Your goal: Reproduce, exactly and in full, only the lines below from the one containing "kws <> [] -> Forall" through the one containing "(L & _) _]; subst.".

Extracted material:
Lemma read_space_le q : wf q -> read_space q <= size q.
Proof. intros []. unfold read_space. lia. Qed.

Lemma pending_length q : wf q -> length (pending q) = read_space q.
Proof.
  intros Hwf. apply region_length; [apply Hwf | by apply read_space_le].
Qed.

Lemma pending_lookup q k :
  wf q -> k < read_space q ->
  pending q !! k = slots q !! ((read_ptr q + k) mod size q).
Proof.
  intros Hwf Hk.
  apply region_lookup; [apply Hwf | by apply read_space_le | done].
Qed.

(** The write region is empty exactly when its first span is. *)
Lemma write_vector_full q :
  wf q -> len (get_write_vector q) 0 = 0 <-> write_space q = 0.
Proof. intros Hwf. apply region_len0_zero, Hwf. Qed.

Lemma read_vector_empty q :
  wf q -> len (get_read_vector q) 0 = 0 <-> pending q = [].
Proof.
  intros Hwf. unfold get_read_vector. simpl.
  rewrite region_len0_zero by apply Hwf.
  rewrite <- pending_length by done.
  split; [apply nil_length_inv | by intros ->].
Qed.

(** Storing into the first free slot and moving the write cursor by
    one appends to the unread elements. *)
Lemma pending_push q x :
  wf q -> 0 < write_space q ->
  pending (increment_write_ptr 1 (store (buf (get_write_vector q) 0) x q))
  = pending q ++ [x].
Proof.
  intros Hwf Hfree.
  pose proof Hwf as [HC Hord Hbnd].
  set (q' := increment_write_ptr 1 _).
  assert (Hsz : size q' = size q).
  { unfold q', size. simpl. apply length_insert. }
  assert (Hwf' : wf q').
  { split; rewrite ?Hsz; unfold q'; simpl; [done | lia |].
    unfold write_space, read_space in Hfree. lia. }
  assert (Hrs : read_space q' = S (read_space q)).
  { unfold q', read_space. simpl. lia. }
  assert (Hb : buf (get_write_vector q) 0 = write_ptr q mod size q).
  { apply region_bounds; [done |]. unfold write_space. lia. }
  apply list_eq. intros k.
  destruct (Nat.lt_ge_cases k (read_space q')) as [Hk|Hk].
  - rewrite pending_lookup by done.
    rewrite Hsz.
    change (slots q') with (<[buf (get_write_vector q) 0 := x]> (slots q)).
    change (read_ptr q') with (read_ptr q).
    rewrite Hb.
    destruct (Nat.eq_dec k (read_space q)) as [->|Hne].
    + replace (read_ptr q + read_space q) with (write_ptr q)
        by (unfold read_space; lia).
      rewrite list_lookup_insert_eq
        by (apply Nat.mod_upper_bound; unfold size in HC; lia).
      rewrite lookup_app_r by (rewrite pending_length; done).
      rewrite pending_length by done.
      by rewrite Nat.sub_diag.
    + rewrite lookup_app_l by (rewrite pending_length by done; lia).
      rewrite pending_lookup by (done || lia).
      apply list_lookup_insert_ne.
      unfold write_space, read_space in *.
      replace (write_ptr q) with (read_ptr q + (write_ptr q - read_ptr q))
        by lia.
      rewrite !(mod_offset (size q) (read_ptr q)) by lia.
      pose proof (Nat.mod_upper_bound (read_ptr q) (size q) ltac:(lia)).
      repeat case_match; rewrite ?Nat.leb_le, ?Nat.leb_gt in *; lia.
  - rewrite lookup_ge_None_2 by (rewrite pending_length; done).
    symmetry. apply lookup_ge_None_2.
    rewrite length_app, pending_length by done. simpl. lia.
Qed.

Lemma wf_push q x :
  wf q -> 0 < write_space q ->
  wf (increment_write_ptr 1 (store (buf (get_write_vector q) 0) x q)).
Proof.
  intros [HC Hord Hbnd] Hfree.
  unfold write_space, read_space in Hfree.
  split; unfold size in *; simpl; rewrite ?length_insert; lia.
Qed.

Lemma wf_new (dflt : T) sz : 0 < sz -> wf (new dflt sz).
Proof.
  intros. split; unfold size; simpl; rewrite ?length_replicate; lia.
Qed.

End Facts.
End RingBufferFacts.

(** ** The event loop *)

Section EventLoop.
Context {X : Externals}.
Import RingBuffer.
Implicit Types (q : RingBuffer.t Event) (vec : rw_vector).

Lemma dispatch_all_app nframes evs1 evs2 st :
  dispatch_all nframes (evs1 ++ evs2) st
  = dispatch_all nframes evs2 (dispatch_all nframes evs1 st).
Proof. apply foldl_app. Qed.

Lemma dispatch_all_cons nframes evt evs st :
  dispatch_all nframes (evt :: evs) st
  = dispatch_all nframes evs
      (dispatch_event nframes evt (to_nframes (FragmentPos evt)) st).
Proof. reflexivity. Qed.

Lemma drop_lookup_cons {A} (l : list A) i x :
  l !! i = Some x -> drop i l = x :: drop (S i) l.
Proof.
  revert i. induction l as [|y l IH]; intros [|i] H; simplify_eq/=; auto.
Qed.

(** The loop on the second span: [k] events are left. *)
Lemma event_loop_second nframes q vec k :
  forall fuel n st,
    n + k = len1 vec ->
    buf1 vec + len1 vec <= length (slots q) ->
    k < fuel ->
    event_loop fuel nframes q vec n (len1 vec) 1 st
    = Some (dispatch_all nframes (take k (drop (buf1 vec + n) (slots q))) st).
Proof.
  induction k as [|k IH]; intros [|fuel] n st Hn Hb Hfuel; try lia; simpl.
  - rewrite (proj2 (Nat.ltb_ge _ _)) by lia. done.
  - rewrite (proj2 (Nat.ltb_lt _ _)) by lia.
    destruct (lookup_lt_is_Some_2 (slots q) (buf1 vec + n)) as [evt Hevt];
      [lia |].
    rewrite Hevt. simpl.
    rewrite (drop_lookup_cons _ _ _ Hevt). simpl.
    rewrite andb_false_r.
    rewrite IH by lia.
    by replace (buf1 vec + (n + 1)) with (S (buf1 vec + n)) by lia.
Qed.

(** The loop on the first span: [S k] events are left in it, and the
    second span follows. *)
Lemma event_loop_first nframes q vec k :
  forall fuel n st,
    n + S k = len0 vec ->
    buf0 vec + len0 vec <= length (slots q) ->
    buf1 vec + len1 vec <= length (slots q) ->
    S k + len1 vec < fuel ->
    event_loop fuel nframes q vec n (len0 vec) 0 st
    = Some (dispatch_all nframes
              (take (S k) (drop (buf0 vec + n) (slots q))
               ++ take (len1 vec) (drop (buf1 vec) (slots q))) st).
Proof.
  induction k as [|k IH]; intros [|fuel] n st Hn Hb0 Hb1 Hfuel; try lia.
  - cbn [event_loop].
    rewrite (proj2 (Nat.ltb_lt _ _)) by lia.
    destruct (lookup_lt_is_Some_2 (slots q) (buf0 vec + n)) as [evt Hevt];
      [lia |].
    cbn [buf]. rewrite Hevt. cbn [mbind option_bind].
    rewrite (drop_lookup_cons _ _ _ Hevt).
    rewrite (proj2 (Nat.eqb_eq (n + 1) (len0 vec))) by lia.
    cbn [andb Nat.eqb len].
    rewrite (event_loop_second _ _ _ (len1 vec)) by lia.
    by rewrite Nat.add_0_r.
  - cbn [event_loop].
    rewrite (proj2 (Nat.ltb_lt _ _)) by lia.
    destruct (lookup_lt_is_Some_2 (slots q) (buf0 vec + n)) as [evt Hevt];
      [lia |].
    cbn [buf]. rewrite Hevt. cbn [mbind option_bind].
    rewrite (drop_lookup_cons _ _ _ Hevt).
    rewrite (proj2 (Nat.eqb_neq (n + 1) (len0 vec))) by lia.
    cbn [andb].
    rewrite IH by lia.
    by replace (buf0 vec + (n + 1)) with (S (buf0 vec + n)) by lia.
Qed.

...

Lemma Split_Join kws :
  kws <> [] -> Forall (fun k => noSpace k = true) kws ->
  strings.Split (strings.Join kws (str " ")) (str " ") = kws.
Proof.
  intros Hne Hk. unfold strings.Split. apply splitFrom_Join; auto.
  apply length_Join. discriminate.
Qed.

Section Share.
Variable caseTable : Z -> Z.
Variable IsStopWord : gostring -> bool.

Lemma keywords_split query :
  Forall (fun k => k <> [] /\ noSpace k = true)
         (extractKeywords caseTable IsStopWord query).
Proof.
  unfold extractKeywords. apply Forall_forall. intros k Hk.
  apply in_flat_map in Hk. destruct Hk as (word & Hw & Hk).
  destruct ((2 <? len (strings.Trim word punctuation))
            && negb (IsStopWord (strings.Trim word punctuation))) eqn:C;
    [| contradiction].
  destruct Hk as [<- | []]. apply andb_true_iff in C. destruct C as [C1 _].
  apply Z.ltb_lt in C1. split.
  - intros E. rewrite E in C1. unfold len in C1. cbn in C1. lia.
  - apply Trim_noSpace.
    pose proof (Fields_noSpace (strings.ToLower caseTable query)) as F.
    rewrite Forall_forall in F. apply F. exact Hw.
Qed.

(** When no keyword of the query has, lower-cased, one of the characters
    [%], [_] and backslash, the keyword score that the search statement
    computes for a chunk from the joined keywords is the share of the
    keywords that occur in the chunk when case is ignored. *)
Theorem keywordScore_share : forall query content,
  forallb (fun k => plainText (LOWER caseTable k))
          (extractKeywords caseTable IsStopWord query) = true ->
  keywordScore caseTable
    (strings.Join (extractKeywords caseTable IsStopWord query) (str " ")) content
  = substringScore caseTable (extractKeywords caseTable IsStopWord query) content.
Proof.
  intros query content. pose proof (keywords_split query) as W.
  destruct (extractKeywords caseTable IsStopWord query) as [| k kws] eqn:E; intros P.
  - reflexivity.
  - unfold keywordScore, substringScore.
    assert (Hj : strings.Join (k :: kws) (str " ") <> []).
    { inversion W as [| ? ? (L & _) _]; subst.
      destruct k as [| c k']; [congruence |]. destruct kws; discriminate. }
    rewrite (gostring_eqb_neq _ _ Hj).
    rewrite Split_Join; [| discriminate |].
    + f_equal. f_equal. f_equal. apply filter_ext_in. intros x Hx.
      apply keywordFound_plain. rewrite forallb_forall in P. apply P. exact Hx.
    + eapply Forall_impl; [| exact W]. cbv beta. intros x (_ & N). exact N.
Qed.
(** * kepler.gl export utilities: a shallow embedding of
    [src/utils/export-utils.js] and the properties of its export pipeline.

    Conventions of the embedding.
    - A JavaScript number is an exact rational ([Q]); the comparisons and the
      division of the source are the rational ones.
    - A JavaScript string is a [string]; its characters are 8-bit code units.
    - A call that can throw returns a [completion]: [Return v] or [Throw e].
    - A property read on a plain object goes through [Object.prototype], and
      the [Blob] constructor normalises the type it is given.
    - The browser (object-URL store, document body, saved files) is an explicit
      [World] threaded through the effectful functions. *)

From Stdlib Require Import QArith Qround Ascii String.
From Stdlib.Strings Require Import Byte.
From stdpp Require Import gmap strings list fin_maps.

* * *

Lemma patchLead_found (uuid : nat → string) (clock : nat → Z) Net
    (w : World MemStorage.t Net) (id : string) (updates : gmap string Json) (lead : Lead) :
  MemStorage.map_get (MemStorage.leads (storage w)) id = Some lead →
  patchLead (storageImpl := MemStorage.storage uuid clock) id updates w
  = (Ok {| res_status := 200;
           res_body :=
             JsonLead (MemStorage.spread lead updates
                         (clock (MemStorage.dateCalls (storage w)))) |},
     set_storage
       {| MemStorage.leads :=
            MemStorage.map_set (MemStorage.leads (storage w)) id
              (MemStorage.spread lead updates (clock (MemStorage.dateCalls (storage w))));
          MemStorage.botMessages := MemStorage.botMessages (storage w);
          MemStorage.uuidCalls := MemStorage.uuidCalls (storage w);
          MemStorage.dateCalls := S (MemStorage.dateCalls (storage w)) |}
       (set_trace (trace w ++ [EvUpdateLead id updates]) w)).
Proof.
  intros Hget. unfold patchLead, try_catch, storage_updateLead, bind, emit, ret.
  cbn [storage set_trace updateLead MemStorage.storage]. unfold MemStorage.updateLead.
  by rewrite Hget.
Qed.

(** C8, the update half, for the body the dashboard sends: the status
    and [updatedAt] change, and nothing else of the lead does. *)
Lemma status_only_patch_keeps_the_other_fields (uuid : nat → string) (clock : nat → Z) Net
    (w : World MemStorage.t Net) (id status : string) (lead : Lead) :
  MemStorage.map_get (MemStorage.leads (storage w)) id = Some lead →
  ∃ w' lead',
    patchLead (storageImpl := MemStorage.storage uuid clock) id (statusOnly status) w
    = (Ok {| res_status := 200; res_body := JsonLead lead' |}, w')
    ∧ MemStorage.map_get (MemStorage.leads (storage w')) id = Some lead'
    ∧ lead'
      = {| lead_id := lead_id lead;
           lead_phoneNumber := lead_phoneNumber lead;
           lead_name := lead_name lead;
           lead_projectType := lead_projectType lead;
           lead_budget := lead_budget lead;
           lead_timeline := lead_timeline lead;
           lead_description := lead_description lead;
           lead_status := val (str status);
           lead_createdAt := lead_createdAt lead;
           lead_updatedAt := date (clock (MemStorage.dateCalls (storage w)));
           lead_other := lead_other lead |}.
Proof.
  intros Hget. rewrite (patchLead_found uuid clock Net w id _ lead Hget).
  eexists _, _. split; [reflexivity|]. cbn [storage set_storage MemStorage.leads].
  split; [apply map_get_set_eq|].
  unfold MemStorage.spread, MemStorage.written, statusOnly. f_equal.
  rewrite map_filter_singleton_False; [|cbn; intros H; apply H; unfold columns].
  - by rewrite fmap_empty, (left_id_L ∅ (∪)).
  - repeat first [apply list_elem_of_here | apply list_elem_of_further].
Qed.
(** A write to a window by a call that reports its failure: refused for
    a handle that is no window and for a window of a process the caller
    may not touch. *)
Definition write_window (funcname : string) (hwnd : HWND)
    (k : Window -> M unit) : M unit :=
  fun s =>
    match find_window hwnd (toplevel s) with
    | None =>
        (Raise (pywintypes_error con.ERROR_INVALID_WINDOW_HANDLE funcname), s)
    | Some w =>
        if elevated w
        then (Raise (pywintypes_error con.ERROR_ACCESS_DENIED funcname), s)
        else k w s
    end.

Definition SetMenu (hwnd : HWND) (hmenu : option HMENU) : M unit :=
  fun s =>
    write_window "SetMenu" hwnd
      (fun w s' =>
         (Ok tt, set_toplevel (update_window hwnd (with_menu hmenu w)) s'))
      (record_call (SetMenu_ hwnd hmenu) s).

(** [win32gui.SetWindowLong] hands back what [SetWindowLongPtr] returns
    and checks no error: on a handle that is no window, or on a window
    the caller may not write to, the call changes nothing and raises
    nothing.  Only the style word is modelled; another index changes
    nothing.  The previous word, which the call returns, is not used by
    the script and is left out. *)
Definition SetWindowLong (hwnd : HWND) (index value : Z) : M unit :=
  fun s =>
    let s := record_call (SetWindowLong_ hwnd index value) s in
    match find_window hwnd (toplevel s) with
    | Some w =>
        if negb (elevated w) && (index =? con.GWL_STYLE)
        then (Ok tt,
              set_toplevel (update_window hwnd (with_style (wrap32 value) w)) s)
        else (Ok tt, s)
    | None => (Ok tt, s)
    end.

Answer to this problem:
  kws <> [] -> Forall (fun k => noSpace k = true) kws ->
  strings.Split (strings.Join kws (str " ")) (str " ") = kws.
Proof.
  intros Hne Hk. unfold strings.Split. apply splitFrom_Join; auto.
  apply length_Join. discriminate.
Qed.

Section Share.
Variable caseTable : Z -> Z.
Variable IsStopWord : gostring -> bool.

Lemma keywords_split query :
  Forall (fun k => k <> [] /\ noSpace k = true)
         (extractKeywords caseTable IsStopWord query).
Proof.
  unfold extractKeywords. apply Forall_forall. intros k Hk.
  apply in_flat_map in Hk. destruct Hk as (word & Hw & Hk).
  destruct ((2 <? len (strings.Trim word punctuation))
            && negb (IsStopWord (strings.Trim word punctuation))) eqn:C;
    [| contradiction].
  destruct Hk as [<- | []]. apply andb_true_iff in C. destruct C as [C1 _].
  apply Z.ltb_lt in C1. split.
  - intros E. rewrite E in C1. unfold len in C1. cbn in C1. lia.
  - apply Trim_noSpace.
    pose proof (Fields_noSpace (strings.ToLower caseTable query)) as F.
    rewrite Forall_forall in F. apply F. exact Hw.
Qed.

(** When no keyword of the query has, lower-cased, one of the characters
    [%], [_] and backslash, the keyword score that the search statement
    computes for a chunk from the joined keywords is the share of the
    keywords that occur in the chunk when case is ignored. *)
Theorem keywordScore_share : forall query content,
  forallb (fun k => plainText (LOWER caseTable k))
          (extractKeywords caseTable IsStopWord query) = true ->
  keywordScore caseTable
    (strings.Join (extractKeywords caseTable IsStopWord query) (str " ")) content
  = substringScore caseTable (extractKeywords caseTable IsStopWord query) content.
Proof.
  intros query content. pose proof (keywords_split query) as W.
  destruct (extractKeywords caseTable IsStopWord query) as [| k kws] eqn:E; intros P.
  - reflexivity.
  - unfold keywordScore, substringScore.
    assert (Hj : strings.Join (k :: kws) (str " ") <> []).
    { inversion W as [| ? ? (L & _) _]; subst.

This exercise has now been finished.